On the Persistent Poloidal Alfven Waves

Standing poloidal Alfven waves, radial oscillations with ultralow frequency of 5-20 mHz, are excited by wave-particle interaction in the magnetosphere. It has been a question over several decades why poloidal oscillations often persist and are not quickly converted into toroidal waves even when there is no corresponding particle source. By adopting magnetohydrodynamic simulations in the dipole model, we first show that long-lasting poloidal waves are available if the local Alfven frequency gradient becomes negligible. Assuming that initial poloidal modes are excited by driving particles, we investigate two loss mechanisms into either toroidal modes or compressional modes. Both mechanisms enable us to derive two necessary conditions for the existence of persistent poloidal modes. It is found that these conditions are very consistent with statistical feature of observations.

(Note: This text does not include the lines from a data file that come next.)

(** The caller of a charged request, as the tables see it. *)
Lemma rateLimitRequest_caller st store env r store1 rl :
  rateLimitRequest st store env r = (store1, Val rl) ->
  getKey r = (res_Key rl, res_IP rl)
  /\ lookupCaller st (res_Key rl)
     = (res_UserId rl, res_IsValidKey rl, res_RateLimit rl)
  /\ getWeight st r = Val (res_Weight rl, res_Route rl, res_Bucket rl)
  /\ res_Time rl = env_start env.
Proof.
  intros Hrun.
  destruct (rateLimitRequest_Val _ _ _ _ _ _ Hrun)
    as (key & ip & userId & isValidKey & rateLimit & weight & route & bucket
        & replies & Hkey & Hlook & Hweight & Hconn & Hexec & Herr & Hrl).
  cbv zeta in Hrl.
  match type of Hrl with
  | rl = checkWindows ?q ?a ?b ?c ?d ?e ?res =>
      destruct (checkWindows_fields q a b c d e res)
        as (FT & FW & FR & FV & FU & FK & FS & FL & FB);
      destruct (checkWindows_caller q a b c d e res) as (FI & FY)
  end.
  rewrite <- Hrl in FT, FW, FR, FV, FU, FK, FS, FL, FB, FI, FY.
  cbn in FT, FW, FR, FV, FU, FK, FS, FL, FB, FI, FY.
  rewrite FT, FW, FR, FV, FU, FL, FB, FI, FY. auto.
Qed.

(** X6.  Callers that present no known key are all charged as the user -1
    against the no-key quota: two such requests to the same bucket started
    at the same instant work on the same second, hour and month keys,
    whatever their addresses and whatever unknown keys they present. *)
Theorem unknown_callers_share_counters :
  forall st store env r store1 rl store' env' r' store1' rl',
    rateLimitRequest st store env r = (store1, Val rl) ->
    rateLimitRequest st store' env' r' = (store1', Val rl') ->
    userIdByApiKey st !! (getKey r).1 = None ->
    userIdByApiKey st !! (getKey r').1 = None ->
    res_UserId rl = -1
    /\ res_IsValidKey rl = false
    /\ res_RateLimit rl = NoKeyRateLimit st
    /\ res_RateLimit rl' = res_RateLimit rl
    /\ (res_Bucket rl = res_Bucket rl' ->
        secondKeyOf rl = secondKeyOf rl'
        /\ (env_start env = env_start env' ->
            hourKeyOf rl = hourKeyOf rl' /\ monthKeyOf rl = monthKeyOf rl')).
Proof.
  intros st store env r store1 rl store' env' r' store1' rl' Hreq Hreq' Hk Hk'.
  destruct (rateLimitRequest_caller _ _ _ _ _ _ Hreq) as (Gk & Lk & _ & Tk).
  destruct (rateLimitRequest_caller _ _ _ _ _ _ Hreq') as (Gk' & Lk' & _ & Tk').
  rewrite Gk in Hk. rewrite Gk' in Hk'. cbn [fst] in Hk, Hk'.
  unfold lookupCaller in Lk, Lk'. rewrite Hk in Lk. rewrite Hk' in Lk'.
  inversion Lk as [[Hu Hv Hp]]. inversion Lk' as [[Hu' Hv' Hp']].
  split; [done |]. split; [done |]. split; [done |]. split; [done |].
  intros Hb. unfold secondKeyOf, hourKeyOf, monthKeyOf.
  rewrite <- Hu, <- Hu', Hb, Tk, Tk'. split; [done |]. by intros ->.
Qed.

(** X7.  When no enforced window is exceeded, the reported limit,
    remaining, reset and window are those of the last window, in the order
    second, hour, month, that is enforced and whose remaining is above the
    limit recorded before it (nothing is recorded at the start).  So a month
    window whose remaining is above the limits of the second and hour
    windows is the one reported, however little the other windows have
    left. *)
Theorem report_is_last_recorded_window :
  forall st store env r store1 rl,
    rateLimitRequest st store env r = (store1, Val rl) ->
    let q := quotaOf st rl in
    let w := res_Weight rl in
    let vS := postIncrement env store (secondKeyOf rl) w in
    let vH := postIncrement env store (hourKeyOf rl) w in
    let vM := postIncrement env store (monthKeyOf rl) w in
    let dH := time.Sub (nextHourUtc env) (env_start env) in
    let dM := time.Sub (nextMonthUtc env) (env_start env) in
    exceeded (Second q) vS = false ->
    exceeded (Hour q) vH = false ->
    exceeded (Month q) vM = false ->
    report rl = fold_left recordWindow (windowsOf q vS vH vM dH dM) (0, 0, 0, "")
    /\ (0 < Month q -> 0 < sub64 (Month q) vM ->
        Second q < sub64 (Month q) vM -> Hour q < sub64 (Month q) vM ->
        report rl = (Month q, sub64 (Month q) vM, time.SecondsInt64 dM,
                     MonthTimeWindow)).
Proof.
  intros st store env r store1 rl Hreq q w vS vH vM dH dM XS XH XM.
  destruct (rateLimitRequest_charged st store env r store1 rl Hreq)
    as (res0 & Hrl & Hrep & _).
  fold q w vS vH vM dH dM in Hrl.
  assert (Hfold : report rl
                  = fold_left recordWindow (windowsOf q vS vH vM dH dM)
                      (0, 0, 0, "")).
  { rewrite <- Hrep, Hrl. by apply checkWindows_report. }
  split; [exact Hfold |].
  intros HM Hpos HSlt HHlt. rewrite Hfold.
  unfold windowsOf, recordWindow. cbn [fold_left fst snd].
  assert (EM : (0 <? Month q) = true) by lia.
  rewrite EM.
  repeat match goal with
         | |- context [if ?b then _ else _] =>
             lazymatch b with
             | context [if _ then _ else _] => fail
             | _ => destruct b eqn:?; cbn [fst snd andb] in *
             end
         end; first [reflexivity | lia].
Qed.

(** X8.  A window over its limit decides the report: the first such
    window, in the order second, hour, month, is reported with its limit and
    nothing remaining, and its reset is the one second of the second window
    or the whole seconds left until the hour or the month ends.  A request
    of positive weight is then answered 429. *)
Theorem exceeded_window_is_reported :
  forall next sel e st store clients r store1 rl,
    sel r = true ->
    mw_redisIsHealthy e = true ->
    rateLimitRequest st store (mw_env e) r = (store1, Val rl) ->
    let env := mw_env e in
    let q := quotaOf st rl in
    let w := res_Weight rl in
    let vS := postIncrement env store (secondKeyOf rl) w in
    let vH := postIncrement env store (hourKeyOf rl) w in
    let vM := postIncrement env store (monthKeyOf rl) w in
    let dH := time.Sub (nextHourUtc env) (env_start env) in
    let dM := time.Sub (nextMonthUtc env) (env_start env) in
    let out := HttpMiddleware next sel e st store clients r in
    (exceeded (Second q) vS = true ->
     report rl = (Second q, 0, 1, SecondTimeWindow))
    /\ (exceeded (Second q) vS = false -> exceeded (Hour q) vH = true ->
        report rl = (Hour q, 0, time.SecondsInt64 dH, HourTimeWindow))
    /\ (exceeded (Second q) vS = false -> exceeded (Hour q) vH = false ->
        exceeded (Month q) vM = true ->
        report rl = (Month q, 0, time.SecondsInt64 dM, MonthTimeWindow))
    /\ (exceeded (Second q) vS || exceeded (Hour q) vH || exceeded (Month q) vM
        = true ->
        0 < w ->
        res_Remaining rl = 0
        /\ rejected429 (out_events out) = true
        /\ handlerInvoked (out_events out) = false).
Proof.
  intros next sel e st store clients r store1 rl Hsel Hhealthy Hreq
    env q w vS vH vM dH dM out.
  destruct (rateLimitRequest_charged st store env r store1 rl Hreq)
    as (res0 & Hrl & _).
  fold q w vS vH vM dH dM in Hrl.
  destruct (checkWindows_exceeded q vS vH vM dH dM res0) as (CS & CH & CM).
  rewrite <- Hrl in CS, CH, CM.
  split; [exact CS |]. split; [exact CH |]. split; [exact CM |].
  intros Hany Hw.
  assert (Hrem : res_Remaining rl = 0).
  { destruct (exceeded (Second q) vS) eqn:XS.
    - specialize (CS eq_refl). by inversion CS.
    - destruct (exceeded (Hour q) vH) eqn:XH.
      + specialize (CH eq_refl eq_refl). by inversion CH.
      + destruct (exceeded (Month q) vM) eqn:XM; [| discriminate].
        specialize (CM eq_refl eq_refl eq_refl). by inversion CM. }
  split; [exact Hrem |].
  destruct (HttpMiddleware_charged next sel e st store clients r store1 rl
              Hsel Hhealthy Hreq) as (Hrej & Hinv & _).
  fold out in Hrej, Hinv. rewrite Hrej, Hinv.
  assert (Hlt : (res_Remaining rl <? res_Weight rl) = true) by (fold w; lia).
  by rewrite Hlt.
Qed.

Our results will be useful in identifying the persistent poloidal mode in terms of the corresponding particle energy and wavenumbers.

Automated summary

Standing poloidal Alfven waves are excited by wave-particle interaction in the magnetosphere, with ultralow frequency radial oscillations. Through magnetohydrodynamic simulations, it has been shown that the long-lasting poloidal waves depend on the local Alfven frequency gradient being negligible. Two necessary conditions for the existence of persistent poloidal modes have been derived, which are consistent with statistical observations.